Donald Trump has continued to say that he likes the part of Obamacare that doesn't let insurance companies refuse to cover them if they have a pre-existing illness. He says he wants to keep that, and maybe some other things, like allowing children up to age 26 to stay on their parents' plans—again a very popular part of the law. But as New York Times health reporter Margot Sanger-Katz explains, keeping all that and "repealing" Obamacare just isn't that simple.
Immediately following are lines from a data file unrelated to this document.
(* ===== verification/Conversation.v ===== *)
(** * Conversations ([crates/core/src/interface/model.rs],
    [token_counter.rs], [text.rs], [crates/model/src/tokens.rs])

    The messages the engine and the model exchange, the counters that say how
    big a conversation is, and truncation at a character boundary.

    [well_paired] is the shape the provider asks of a request: the results of
    tool calls lead the user message right after the assistant message that
    made the calls. *)

From stdpp Require Import base option numbers sets gmap strings list.
From S2P Require Import Prelude RustStr PermTypes.

(** ** Messages *)

Inductive MessageRole := RoleUser | RoleAssistant | RoleSystem.

#[export] Instance MessageRole_eq_dec : EqDecision MessageRole.
Proof. solve_decision. Defined.

Inductive ModelContentBlock :=
  | Text (text : str)
  | Image (media_type data : str)
  | Thinking (text : str) (signature provider : option str)
  | RedactedThinking (data : str) (provider : option str)
  | ToolUse (id name : str) (input : value)
  | ToolResult (tool_use_id content : str) (is_error : option bool).

Record ModelMessage := {
  role : MessageRole;
  content : list ModelContentBlock;
}.

Definition is_text (b : ModelContentBlock) : bool :=
  match b with Text _ => true | _ => false end.

Definition is_tool_use (b : ModelContentBlock) : bool :=
  match b with ToolUse _ _ _ => true | _ => false end.

Definition is_tool_result (b : ModelContentBlock) : bool :=
  match b with ToolResult _ _ _ => true | _ => false end.

Definition tool_use_id_of (b : ModelContentBlock) : option str :=
  match b with ToolUse id _ _ => Some id | _ => None end.

Definition tool_result_id_of (b : ModelContentBlock) : option str :=
  match b with ToolResult id _ _ => Some id | _ => None end.

(** The calls a message makes and the calls it answers. *)
Definition tool_uses (m : ModelMessage) : list str := omap tool_use_id_of (content m).
Definition tool_results (m : ModelMessage) : list str := omap tool_result_id_of (content m).

Definition user_text (text : str) : ModelMessage := Build_ModelMessage RoleUser [Text text].

(** [ModelContentBlock::is_foreign_reasoning]. *)
Definition is_foreign_reasoning (b : ModelContentBlock) (provenance : option str) : bool :=
  let produced_by :=
    match b with
    | Thinking _ _ provider => provider
    | RedactedThinking _ provider => provider
    | _ => None
    end in
  match produced_by, provenance with
  | Some a, Some b => bool_decide (a ≠ b)
  | _, _ => false
  end.

(** ** Token counters *)

(** [TokenCounter]; [count_messages] is the trait's default. *)
Class TokenCounter := {
  count_text : str → nat;
  count_block : ModelContentBlock → nat;
}.

Definition count_blocks `{TokenCounter} (bs : list ModelContentBlock) : nat :=
  sum_list (count_block <$> bs).

Definition count_messages `{TokenCounter} (ms : list ModelMessage) : nat :=
  count_blocks (ms ≫= content).

Definition IMAGE_TOKEN_ESTIMATE : nat := 1600.

(** [estimate_model_block_tokens_with], over what counts a text and what
    renders a tool's input. *)
Definition estimate_block (count : str → nat) (render : value → str)
    (b : ModelContentBlock) : nat :=
  match b with
  | Text text => count text
  | Image _ _ => IMAGE_TOKEN_ESTIMATE
  | Thinking text _ _ => count text
  | RedactedThinking data _ => count data
  | ToolResult tool_use_id content _ => count tool_use_id + count content
  | ToolUse id name input => count id + count name + count (render input)
  end.

(** [TiktokenCounter]: [encode] is the length of the byte-pair encoding. *)
Definition TiktokenCounter (encode : str → nat) (render : value → str) : TokenCounter :=
  {| count_text := encode; count_block := estimate_block encode render |}.

(** [FixedTokenCounter]. *)
Definition FixedTokenCounter (render : value → str) (per_char per_block : nat) : TokenCounter :=
  {| count_text text := len text * per_char;
     count_block b :=
       let text :=
         match b with
         | Text text => len text
         | Thinking text _ _ => len text
         | RedactedThinking data _ => len data
         | ToolResult tool_use_id content _ => len tool_use_id + len content
         | ToolUse id name input => len id + len name + len (render input)
         | Image _ _ => 0
         end in
       per_block + text * per_char |}.

(** ** The memoized counter *)

Section Memo.
Context (encode : str → nat) (hash : str → Z).

Definition CACHE_MIN_LEN : nat := 512.
Definition CACHE_MAX_ENTRIES : nat := 4096.

(** [count_text] with the process-wide cache as its state; [lock_ok] tells
    whether each of the two locks could be taken. *)
Definition memo_count_text (lock_ok : bool * bool) (s : str) (cache : gmap Z nat)
    : nat * gmap Z nat :=
  if bool_decide (len s < CACHE_MIN_LEN) then (encode s, cache)
  else
    let key := hash s in
    match (if lock_ok.1 then cache !! key else None) with
    | Some n => (n, cache)
    | None =>
        let n := encode s in
        let cache :=
          if lock_ok.2 then
            <[key := n]> (if bool_decide (CACHE_MAX_ENTRIES ≤ size cache) then ∅ else cache)
          else cache in
        (n, cache)
    end.

(** Counting one text after another. *)
Fixpoint memo_count_all (calls : list ((bool * bool) * str)) (cache : gmap Z nat)
    : list nat * gmap Z nat :=
  match calls with
  | [] => ([], cache)
  | (lock_ok, s) :: calls =>
      let '(n, cache) := memo_count_text lock_ok s cache in
      let '(ns, cache) := memo_count_all calls cache in
      (n :: ns, cache)
  end.

End Memo.

(** ** Truncation at a character boundary *)

(** [s.get(..n)]: the first [n] bytes, if a character ends there. *)
Fixpoint slice_to (n : nat) (s : str) : option str :=
  match n, s with
  | 0, _ => Some []
  | _, [] => None
  | _, c :: s =>
      if bool_decide (n < len_utf8 c) then None else cons c <$> slice_to (n - len_utf8 c) s
  end.

(** The loop of [truncate_at_char_boundary]: step back to a boundary. *)
Fixpoint back_off (n : nat) (s : str) : str :=
  match slice_to n s with
  | Some p => p
  | None => match n with 0 => [] | S n => back_off n s end
  end.

Definition truncate_at_char_boundary (s : str) (max_bytes : nat) : str :=
  if bool_decide (len s ≤ max_bytes) then s else back_off max_bytes s.

Lemma len_app s t : len (s ++ t) = len s + len t.
Proof. unfold len. induction s as [|c s IH]; simpl; [done|]. rewrite IH. lia. Qed.

Lemma slice_to_Some n s p : slice_to n s = Some p → len p = n ∧ p `prefix_of` s.
Proof.
  revert n p. induction s as [|c s IH]; intros [|n] p; simpl; try done.
  - intros [= <-]. split; [done|]. apply prefix_nil.
  - intros [= <-]. split; [done|]. apply prefix_nil.
  - case_bool_decide as Hc; [done|].
    intros (q&Hq&->)%fmap_Some. apply IH in Hq as [Hlen Hp].
    split; [|by apply prefix_cons].
    change (len (c :: q)) with (len_utf8 c + len q). rewrite Hlen. lia.
Qed.

Lemma back_off_spec n s : len (back_off n s) ≤ n ∧ back_off n s `prefix_of` s.
Proof.
  induction n as [|n IH]; unfold back_off; fold back_off.
  - destruct (slice_to 0 s) as [p|] eqn:E; [|by split; [simpl; lia|apply prefix_nil]].
    apply slice_to_Some in E as [<- ?]. by split.
  - destruct (slice_to (S n) s) as [p|] eqn:E.
    + apply slice_to_Some in E as [<- ?]. by split.
    + destruct IH. split; [lia|done].
Qed.

Lemma truncate_len s n : len (truncate_at_char_boundary s n) ≤ n.
Proof. unfold truncate_at_char_boundary. case_bool_decide; [done|]. apply back_off_spec. Qed.

Lemma truncate_prefix s n : truncate_at_char_boundary s n `prefix_of` s.
Proof. unfold truncate_at_char_boundary. case_bool_decide; [done|]. apply back_off_spec. Qed.

Lemma slice_to_prefix p s : p `prefix_of` s → slice_to (len p) s = Some p.
Proof.
  intros [k ->]. induction p as [|c p IH]; [by destruct k|].
  change (len (c :: p)) with (len_utf8 c + len p).
  assert (1 ≤ len_utf8 c) as Hc by (unfold len_utf8; repeat case_match; lia).
  destruct (len_utf8 c + len p) as [|n] eqn:E; [lia|]. cbn [slice_to app].
  rewrite bool_decide_eq_false_2 by lia.
  replace (S n - len_utf8 c) with (len p) by lia. by rewrite IH.
Qed.

(** The longest prefix that fits. *)
Lemma truncate_longest s n p :
  p `prefix_of` s → len p ≤ n → p `prefix_of` truncate_at_char_boundary s n.
Proof.
  intros Hp Hn. unfold truncate_at_char_boundary. case_bool_decide; [done|].
  induction n as [|n IH]; unfold back_off; fold back_off.
  - replace 0 with (len p) by lia. rewrite slice_to_prefix by done. done.
  - destruct (decide (len p = S n)) as [<-|Hne]; [by rewrite slice_to_prefix|].
    destruct (slice_to (S n) s) as [q|] eqn:E; [|apply IH; lia].
    apply slice_to_Some in E as [Hq Hqs]. destruct (prefix_weak_total p q s Hp Hqs) as [?|[k ->]]; [done|].
    rewrite len_app in *. lia.
Qed.

(** ** Additivity *)

Section Counting.
Context `{TokenCounter}.

Lemma count_blocks_app bs cs : count_blocks (bs ++ cs) = count_blocks bs + count_blocks cs.
Proof.
  unfold count_blocks. rewrite fmap_app. apply sum_list_with_app.
Qed.

Lemma count_messages_app ms ns : count_messages (ms ++ ns) = count_messages ms + count_messages ns.
Proof. unfold count_messages. by rewrite bind_app, count_blocks_app. Qed.

Lemma count_messages_cons m ms :
  count_messages (m :: ms) = count_blocks (content m) + count_messages ms.
Proof. unfold count_messages. by rewrite bind_cons, count_blocks_app. Qed.

End Counting.

(** ** The memo cache *)

Section MemoCache.
Context (encode : str → nat) (hash : str → Z).

(** The cache answers only what encoding answers, for the texts of [P]. *)
Definition cache_ok (P : str → Prop) (cache : gmap Z nat) : Prop :=
  ∀ s n, P s → cache !! hash s = Some n → n = encode s.

Lemma memo_count_text_ok P lock_ok s cache n cache' :
  (∀ s t, P s → P t → hash s = hash t → encode s = encode t) →
  P s → cache_ok P cache →
  memo_count_text encode hash lock_ok s cache = (n, cache') →
  n = encode s ∧ cache_ok P cache'.
Proof.
  intros Hinj Hs Hc. unfold memo_count_text.
  case_bool_decide; [by intros [= <- <-]|].
  destruct (if lock_ok.1 then cache !! hash s else None) as [k|] eqn:Hk.
  { intros [= <- <-]. destruct lock_ok.1; [|done]. split; [by apply Hc|done]. }
  destruct lock_ok.2; intros [= <- <-]; split; try done.
  intros t m Ht. destruct (decide (hash s = hash t)) as [Heq|Hne].
  - rewrite Heq, lookup_insert_eq. intros [= <-]. by apply Hinj.
  - rewrite lookup_insert_ne by done. case_bool_decide; [by rewrite lookup_empty|by apply Hc].
Qed.

Lemma memo_count_all_ok P calls cache ns cache' :
  (∀ s t, P s → P t → hash s = hash t → encode s = encode t) →
  Forall P calls.*2 → cache_ok P cache →
  memo_count_all encode hash calls cache = (ns, cache') →
  ns = encode <$> calls.*2.
Proof.
  intros Hinj. revert cache ns. induction calls as [|[l s] calls IH]; intros cache ns HP Hc;
    cbn [memo_count_all fmap list_fmap fst snd].
  { by intros [= <- _]. }
  cbn [fmap list_fmap snd] in HP. inversion HP; subst.
  destruct (memo_count_text _ _ _ _ _) as [n c] eqn:E1.
  destruct (memo_count_all _ _ _ _) as [ns' c'] eqn:E2. intros [= <- <-].
  eapply memo_count_text_ok in E1 as [-> ?]; [|done..].
  f_equal. by eapply IH.
Qed.

End MemoCache.

(** ** Paired conversations *)

(** What answers calls comes first in its message, and answers calls of the
    assistant message right before it. *)
Definition answered (prev : option ModelMessage) (m : ModelMessage) : Prop :=
  tool_results m = [] ∨
  role m = RoleUser ∧
  (∃ b, head (content m) = Some b ∧ is_tool_result b = true) ∧
  ∃ p, prev = Some p ∧ role p = RoleAssistant ∧ tool_results m ⊆ tool_uses p.

Fixpoint well_paired_after (prev : option ModelMessage) (ms : list ModelMessage) : Prop :=
  match ms with
  | [] => True
  | m :: ms => answered prev m ∧ well_paired_after (Some m) ms
  end.

Definition well_paired (ms : list ModelMessage) : Prop := well_paired_after None ms.

(** A conversation can start, or go on after anything, at a message that
    answers nothing. *)
Definition can_start (ms : list ModelMessage) : Prop :=
  match ms with [] => True | m :: _ => tool_results m = [] end.

(** The message before the next one, after [ms]. *)
Definition last_or (prev : option ModelMessage) (ms : list ModelMessage) : option ModelMessage :=
  match last ms with Some m => Some m | None => prev end.

Lemma well_paired_app prev ms ns :
  well_paired_after prev (ms ++ ns) ↔
  well_paired_after prev ms ∧ well_paired_after (last_or prev ms) ns.
Proof.
  revert prev. induction ms as [|m ms IH]; intros prev; simpl; [naive_solver|].
  rewrite IH. assert (last_or (Some m) ms = last_or prev (m :: ms)) as ->.
  { unfold last_or. rewrite last_cons. by destruct (last ms). }
  naive_solver.
Qed.

Lemma well_paired_start prev prev' ms :
  can_start ms → well_paired_after prev ms → well_paired_after prev' ms.
Proof. destruct ms as [|m ms]; simpl; [done|]. intros Hm [_ ?]. split; [by left|done]. Qed.

(** Messages that make and answer the same calls are interchangeable. *)
Definition same_calls (m n : ModelMessage) : Prop :=
  role m = role n ∧ tool_uses m = tool_uses n ∧ tool_results m = tool_results n ∧
  (is_tool_result <$> head (content m)) = (is_tool_result <$> head (content n)).

#[export] Instance same_calls_equiv : Equivalence same_calls.
Proof.
  split; [by intros m|by intros m n (?&?&?&?)|].
  intros m n o (?&?&?&?) (?&?&?&?). split_and!; congruence.
Qed.

Lemma answered_same prev prev' m m' :
  (∀ p, prev = Some p → ∃ p', prev' = Some p' ∧ same_calls p p') → same_calls m m' →
  answered prev m → answered prev' m'.
Proof.
  intros Hp (Hr&_&Hres&Hh) [Hnone|(Hrole&(b&Hb&Hbt)&p&Hprev&Hprole&Hsub)].
  - left. congruence.
  - right. split; [congruence|]. split.
    + rewrite Hb in Hh. simpl in Hh. rewrite Hbt in Hh.
      symmetry in Hh. apply fmap_Some in Hh as (b'&?&?). eauto.
    + destruct (Hp p Hprev) as (p'&->&(Hpr&Hpu&_)). exists p'. split; [done|].
      split; [congruence|]. by rewrite <-Hres, <-Hpu.
Qed.

Lemma well_paired_same prev prev' ms ns :
  (∀ p, prev = Some p → ∃ p', prev' = Some p' ∧ same_calls p p') →
  Forall2 same_calls ms ns → well_paired_after prev ms → well_paired_after prev' ns.
Proof.
  intros Hp Hms. revert prev prev' Hp. induction Hms as [|m n ms ns Hm Hms IH]; simpl; [done|].
  intros prev prev' Hp [Ha Hw]. split; [by eapply answered_same|].
  eapply IH; [|done]. intros p [= <-]. eauto.
Qed.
Those policies that make the insurance market feel fairer for sick Americans who need it can really throw off the prices for everyone else. That’s why Obamacare also includes less popular policies designed to balance the market with enough young, healthy people.
Imagine you’re that patient with cancer. You really want health insurance, and you’re probably willing to pay a lot to get it. If the law requires insurance companies to offer you a policy, you are very likely to buy it.
Now imagine you’re a young, healthy person without any health problems. Your budget is tight, and health insurance is expensive. You might decide you’ll be fine without insurance, since you can always buy it later, when you’re the one with a pessimistic diagnosis.
Before Obamacare, several states tried policies like this, and required insurance companies to sell insurance to everyone at the same price, regardless of health histories. The results were nearly the same everywhere: Prices went way up; enrollment went way down; and insurance companies fled the markets.
The gold standard for polling on Obamacare, Kaiser Family Foundation, makes it clear: the only provisions that actually are unpopular about Obamacare are the things with "mandate" in them—the individual mandate and the employer mandate. And those elements are critical to making the whole thing work, and work affordably. As Sanger-Katz clearly explains: "Taking away those unpopular pieces of the law and keeping the popular pre-existing conditions piece might seem like a political win. But it would result in a broken system."
Insurance companies would balk, premiums for everybody would skyrocket, and millions would drop their insurance. Obamacare is very much a Rube Goldberg-like contraption in which all the moving pieces have to slot together to make the thing happen. Its very complexity is why you can't pick and choose parts of it to take away. Take out one cog, and the thing ceases to function. Which is just fine with Republicans, who don't think further than the fact that they got into office by promising to repeal Obamacare.
It's not going to be just fine with the more than 20 million people who have (mostly) affordable insurance now, but could lose it entirely and be back out in the cold in a year or two. Add on the end of Medicare as we know it, and the very people that put Donald Trump in office won't be so excited about "change" anymore.